Just heard this lady walk by on her phone saying "did everyone orgasm?"
Woke up at 4:30am to my little brother shaking me. Apparently I fell asleep naked on my kitchen table waiting for the toaster to pop. 2 years of college completed and i still havent learned my drinking limit...
He looked down at his phone and screamed "I'M NOT A DAD!" and then bought the entire bar a round
downstairs . braiding the drunk passed out girls hair, she will thank us In the morning
It's like a puppy that we have to take care of at all times or else she'll get sad, lonely, and chew on the furniture. And by 'chew on the furniture', I mean have anonymous sex.
I have fiberglass splinters all over my hands and woke up with a sign that says PUMPKINS in my room.

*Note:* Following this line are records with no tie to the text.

(* ===== verification/Prelude.v ===== *)
(** * Verification of wireproxy-awg

    wireproxy-awg is a userspace WireGuard client that speaks the AmneziaWG protocol
    and offers the tunnel as SOCKS5, HTTP and UDP proxies and TCP tunnels. This
    development models its Go code as Rocq functions and transition systems and
    proves what the code is meant to do.

    ** The program and its model

    A run of the program: the command line program (src/cmd/wireproxy/main.go) locks the
    process down, has the configuration file parsed (src/config.go, with the AmneziaWG
    keys of src/awg_config.go), starts the device with a request text built from it
    (src/wireguard.go) and then starts one goroutine per routine (src/routine.go,
    src/http.go, src/udp_proxy.go), the pings and the status endpoint.

    - [Prelude]: results and errors of Go functions, shared list lemmas, the tactics
      [res_inv] and the hint database [go].
    - [GoStrings], [GoStrconv], [GoEncoding], [GoNet]: what the program uses of the
      standard library: strings as bytes, numbers at their width ([IntSize] is the width
      of [int], 32 or 64), base64 and hexadecimal, addresses and host:port texts.
    - [Ini]: the go-ini library as a class of operations [IniLib] with the laws
      [IniLaws] that its documentation states, and an instance over lists.
    - [Keys], [AwgConfig], [AwgSpec]: keys; ranges, the AmneziaWG parameters, their
      parser and their validation; the specification of the parser.
    - [Config]: every section of the configuration file. Environment variables, name
      resolution and files are the class [Env].
    - [Wireguard]: [CreateIPCRequest] and [StartWireguard], and the view of a request as
      a list of settings. The device library is the class [Amnezia].
    - [Io]: handlers as functions on the list of events they have performed, with the
      answers of the surroundings as functions of the number of the action; log.Fatal
      and panics are outcomes.
    - [HttpProxy]: src/http.go, src/util.go and [CredentialValidator].
    - [UdpProxy]: the goroutines of src/udp_proxy.go as one transition system over the
      shared map of sessions, the mutex, the session objects, the clock and the read
      deadlines.
    - [Routine]: name resolution, the TCP tunnels and the set-up of the SOCKS5 server with
      its options, from src/routine.go.
    - [Health]: the status endpoint and the pings, from src/routine.go.
    - [Main]: src/cmd/wireproxy/main.go.

    Go structs are records, interfaces are inductive types with one constructor per
    implementation, a function that returns an error returns a [result], a pointer that
    may be nil is an [option]. Fields whose name another struct has too carry the
    struct's name. A list that the code extends in a loop is the argument of a
    [Fixpoint] with the same order of appends.

    ** What the theorems show

    - From file to device (C1, C9, C22-C26): what each section parses to, field by field,
      with equivalences that cover the errors; the request has exactly the settings of
      the file, one line each, and a device that reads it by lines gets them back when
      the texts that are taken as they are (I1-I5, endpoints) have no newline.
    - AmneziaWG parameters (C2, C3, C13-C16, C19): the parser reads each key on its own;
      validation accepts exactly the configurations that satisfy the rules of
      [ASec_valid], which are stated message by message with the numbers of the protocol
      and not with the lists of the code; headers, as the file writes them, and padded
      sizes identify the message; ranges print and parse back.
    - Keys and keepalive (C17, C18, C20, C21): no key is altered, and the keepalive
      survives the 32-bit platforms.
    - UDP proxy (C4, C5, C11, C12): an invariant over all interleavings gives the absence
      of panics, one open session per client and connections closed once; no cross-talk
      between clients; expiry, measured from the last activity; and the end of closed
      sessions, which a silent tunnel delays by the read deadline at most.
    - HTTP proxy (C6, C10, C30-C32, C34): no dial without the configured credentials,
      the exact status of each refusal, the dialled address, and what becomes of
      connections.
    - Names and TCP tunnels (C7, C27-C29): no lookup of the forwarders and the SOCKS5
      server outside the tunnel when a name server is configured (the endpoints of the
      peers are resolved by the host, before there is a tunnel), the network each tunnel
      dials through.
    - Health (C35-C38): readiness, redaction of the keys, which replies count as pongs.
    - Start of the process (C8, C39, C40): the exact trace of a process that gets to its
      tunnel, with every restriction accepted before; the order of the stages; the
      network rules.

    Some theorems state behaviour that is not what was meant: client connections left
    open on failing paths (C34), no right to bind for client tunnels (C39), a panic on
    short IPv6 ping replies (C38), credentials that name an unset variable and become
    empty (C33), no default port for an IPv6 host in brackets (C31), a signature packet
    with a newline that adds a setting to the request
    ([Wireguard.signature_newline_injects]).

    ** Bounds and fuel

    Numbers are integers with the wrap-around of their width written out ([uint],
    [sint], [to_int]). Fuel appears only in the printing of numbers (20 digits, enough
    for 64 bits), in trimming (the length of the text) and in the parser of IPv6 groups
    (more than the eight groups an address has). Accept loops take the answers of Accept
    so far and need none; the UDP proxy is a step relation. C11 bounds the steps of a
    closed session and the time to the next one, for connections that accept the read
    deadlines set on them. The clock of the UDP proxy
    and the times of [Health] are unbounded integers in nanoseconds; [Health] states the
    range in which its theorems hold.

    ** What is not modelled

    The libraries (go-ini, amneziawg-go and its netstack, go-socks5, argparse, landlock,
    heredoc, golang.org/x/net/icmp) are parameters. Of net/http the model has the fields
    the proxy uses; reading and writing messages are actions. The bytes that a copier
    moves are not modelled, only that it copies and then closes. The wait for a signal at
    the end of main is not a definition. *)

From stdpp Require Export base tactics option list strings numbers gmap.
From coqutil Require Export Datatypes.RecordSetters.
Export TriangleBracketNotations.

(** Go strings and byte slices are byte sequences; both are [string] here. *)
Declare Scope go_scope.
Delimit Scope go_scope with go.

(** ** Results

    A Go function that returns [(T, error)] returns a [result E T]: [Ok v] when
    the error is [nil], [Err e] otherwise. *)
Inductive result (E A : Type) : Type :=
| Ok (a : A)
| Err (e : E).
Arguments Ok {E A} a.
Arguments Err {E A} e.

#[global] Instance result_ret {E} : MRet (result E) := fun A a => Ok a.
#[global] Instance result_bind {E} : MBind (result E) := fun A B f m =>
  match m with Ok a => f a | Err e => Err e end.
#[global] Instance result_fmap {E} : FMap (result E) := fun A B f m =>
  match m with Ok a => Ok (f a) | Err e => Err e end.

(** A failing call whose error the caller replaces or wraps. *)
Definition map_err {E E' A} (f : E -> E') (m : result E A) : result E' A :=
  match m with Ok a => Ok a | Err e => Err (f e) end.

(** [x, _ := f()] : the error is dropped and the zero value is used. *)
Definition ignore_err {E A} (zero : A) (m : result E A) : A :=
  match m with Ok a => a | Err _ => zero end.

Definition is_Ok {E A} (m : result E A) : bool :=
  match m with Ok _ => true | Err _ => false end.

(** [if cond { return err }] *)
Definition fail_if {E} (b : bool) (e : E) : result E unit :=
  if b then Err e else Ok tt.

(** ** Errors

    The program builds its errors with [errors.New] and [fmt.Errorf]; the
    standard library adds its own error types, and errors of other libraries and
    of the operating system are opaque. *)
Inductive num_error : Type := ErrSyntax | ErrRange.

Inductive error : Type :=
| errorString (msg : string)                       (* errors.New, fmt.Errorf without %w *)
| wrapError (prefix : string) (err : error)        (* fmt.Errorf("prefix%w", err) *)
| NumError (fn num : string) (kind : num_error)    (* strconv *)
| AddrError (why addr : string)                    (* net *)
| ParseAddrError (text why : string)               (* net/netip *)
| CorruptInputError                                (* encoding/base64 *)
| OpError (op : string) (err : error)              (* net.OpError *)
| libError (msg : string).                         (* another library, the system *)

#[global] Instance num_error_eq_dec : EqDecision num_error.
Proof. solve_decision. Defined.
#[global] Instance error_eq_dec : EqDecision error.
Proof. solve_decision. Defined.
#[global] Instance result_eq_dec {E A} `{EqDecision E, EqDecision A} :
  EqDecision (result E A).
Proof. solve_decision. Defined.

(** ** Generic list helpers *)

(** [for _, x := range xs { y, err := f(x); if err != nil { return err }; ... }] *)
Fixpoint mapM_res {E A B} (f : A -> result E B) (xs : list A) : result E (list B) :=
  match xs with
  | [] => Ok []
  | x :: xs => y ← f x; ys ← mapM_res f xs; mret (y :: ys)
  end.

(** All pairs [(xs[i], xs[j])] with [i < j], in the order of the two nested loops
    [for i ... { for j := i + 1; ... }]. *)
Fixpoint ordered_pairs {A} (xs : list A) : list (A * A) :=
  match xs with
  | [] => []
  | x :: rest => map (pair x) rest ++ ordered_pairs rest
  end.

(** ** Lemmas on results *)

Create HintDb go discriminated.
Create Rewrite HintDb go.

Lemma bind_Ok {E A B} (m : result E A) (f : A -> result E B) b :
  m ≫= f = Ok b <-> exists a, m = Ok a /\ f a = Ok b.
Proof. destruct m; cbn; naive_solver. Qed.

Lemma bind_Err {E A B} (m : result E A) (f : A -> result E B) e :
  m ≫= f = Err e <-> m = Err e \/ exists a, m = Ok a /\ f a = Err e.
Proof. destruct m; cbn; naive_solver. Qed.

Lemma fmap_Ok {E A B} (f : A -> B) (m : result E A) b :
  f <$> m = Ok b <-> exists a, m = Ok a /\ f a = b.
Proof. destruct m; cbn; naive_solver. Qed.

Lemma fail_if_Ok {E} b (e : E) u : fail_if b e = Ok u <-> b = false.
Proof. destruct b, u; cbn; naive_solver. Qed.

Lemma map_err_Ok {E E' A} (f : E -> E') (m : result E A) a :
  map_err f m = Ok a <-> m = Ok a.
Proof. destruct m; cbn; naive_solver. Qed.

Lemma map_err_Err {E E' A} (f : E -> E') (m : result E A) e' :
  map_err f m = Err e' <-> exists e, m = Err e /\ e' = f e.
Proof. destruct m; cbn; naive_solver. Qed.

Lemma mret_Ok {E A} (a b : A) : (mret a : result E A) = Ok b <-> a = b.
Proof. unfold mret, result_ret. naive_solver. Qed.

Lemma is_Ok_true {E A} (m : result E A) : is_Ok m = true <-> exists a, m = Ok a.
Proof. destruct m; cbn; naive_solver. Qed.

Lemma mapM_res_Ok {E A B} (f : A -> result E B) xs ys :
  mapM_res f xs = Ok ys <-> Forall2 (fun x y => f x = Ok y) xs ys.
Proof.
  revert ys; induction xs as [|x xs IH]; intros ys; cbn.
  - split; [by intros [= <-]|by intros ->%Forall2_nil_inv_l].
  - rewrite bind_Ok. setoid_rewrite bind_Ok. setoid_rewrite IH. split.
    + intros (y & Hy & ys' & Hys & [= <-]). by constructor.
    + intros (y & ys' & Hy & Hys & ->)%Forall2_cons_inv_l. eauto 6.
Qed.

(** The first failing element decides the error. *)
Lemma mapM_res_Err {E A B} (f : A -> result E B) xs e :
  mapM_res f xs = Err e <->
  exists pre x post ys, xs = pre ++ x :: post /\
    Forall2 (fun a b => f a = Ok b) pre ys /\ f x = Err e.
Proof.
  revert e; induction xs as [|x xs IH]; intros e; cbn.
  - split; [done|]. intros (pre & ? & ? & ? & ? & _). by destruct pre.
  - rewrite bind_Err. setoid_rewrite bind_Err. setoid_rewrite IH. split.
    + intros [Hx | (y & Hy & [(pre & z & post & ys & -> & Hpre & Hz) | (? & _ & [=])])].
      * exists [], x, xs, []. eauto using Forall2_nil.
      * exists (x :: pre), z, post, (y :: ys). eauto using Forall2_cons_2.
    + intros (pre & z & post & ys & Heq & Hpre & Hz).
      destruct pre as [|x' pre]; simplify_eq/=; [by left|right].
      apply Forall2_cons_inv_l in Hpre as (y & ys' & Hy & Hpre & ->).
      exists y. split; [done|]. left. naive_solver.
Qed.

Lemma mapM_res_length {E A B} (f : A -> result E B) xs ys :
  mapM_res f xs = Ok ys -> length ys = length xs.
Proof. rewrite mapM_res_Ok. intros H%Forall2_length. done. Qed.


(** Split a hypothesis [m = Ok _] about a chain of calls into one equation per
    call, substituting as it goes. *)
Ltac res_step :=
  match goal with
  | H : _ ≫= _ = Ok _ |- _ =>
      let a := fresh "a" in let Ha := fresh "Ha" in
      apply bind_Ok in H; destruct H as (a & Ha & H)
  | H : _ <$> _ = Ok _ |- _ =>
      let a := fresh "a" in let Ha := fresh "Ha" in
      apply fmap_Ok in H; destruct H as (a & Ha & H)
  | H : fail_if _ _ = Ok _ |- _ => apply fail_if_Ok in H
  | H : map_err _ _ = Ok _ |- _ => apply map_err_Ok in H
  | H : mret _ = Ok _ |- _ => unfold mret, result_ret in H
  | H : Ok _ = Ok _ |- _ => injection H as H; subst
  | H : Err _ = Ok _ |- _ => discriminate H
  end.
Ltac res_inv := repeat (res_step; try subst).

(** ** Lists *)

Lemma existsb_false_iff {A} (f : A -> bool) l :
  existsb f l = false <-> forall x, x ∈ l -> f x = false.
Proof.
  rewrite <- not_true_iff_false, existsb_exists. setoid_rewrite <- list_elem_of_In.
  split; intros Hn.
  - intros x Hx. apply not_true_iff_false. intros E. apply Hn. eauto.
  - intros (x & Hx & E). by rewrite Hn in E.
Qed.

(** ** Ordered pairs *)

Lemma ordered_pairs_spec {A} (xs : list A) (p : A * A) :
  p ∈ ordered_pairs xs <->
  exists i j, (i < j)%nat /\ xs !! i = Some p.1 /\ xs !! j = Some p.2.
Proof.
  induction xs as [|x xs IH]; cbn.
  - split; [by intros ?%not_elem_of_nil|]. intros (i & ? & _ & ? & _).
    by rewrite lookup_nil in *.
  - rewrite elem_of_app, IH. destruct p as [a b]; cbn. split.
    + intros [Hin | (i & j & ? & ? & ?)]; [|by exists (S i), (S j); split; [lia|]].
      apply list_elem_of_fmap in Hin as (y & [= -> ->] & Hy).
      apply list_elem_of_lookup in Hy as [j Hj]. exists 0%nat, (S j).
      split; [lia|done].
    + intros ([|i] & [|j] & Hij & Hi & Hj); [lia| |lia|]; cbn in *.
      * left. simplify_eq. apply list_elem_of_fmap_2, list_elem_of_lookup. eauto.
      * right. exists i, j. split; [lia|done].
Qed.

Gotcha. Well, I'm puking and trying to keep down water from a mug that says "love the moment" around the rim. Not loving this particular moment.
I'm not asking you to commit. I'm politely asking your penis to be my friend.
You BETTER NOT STEAL MY MOTHERFUCKING SQUIRREL
sorry for laughing and taking pictures while you were having an asthma attack on st. patricks day
My eczema on my back is flaring up so he rubbed coconut oil on it while we were boning down. If that's not a picture of 8 years married I dunno what is.
You got me 4 pizzas and i just saw this. I'm too drunk for this shit. I just yelled "4 pizzas holy shit!" At the pizza dude
When i was tripping hard i was banging Jeff's roommate and her room turned into Hogwarts
Also when we were banging i thought my high school librarian was perched up on top of the stereo like a gargoyle but it ended up just being her cat
Tight. Want to get up, make coffee, sit on separate couches and silently read our mobile devices together?
You walked right into the door. Even the door guy and security guys were laughing.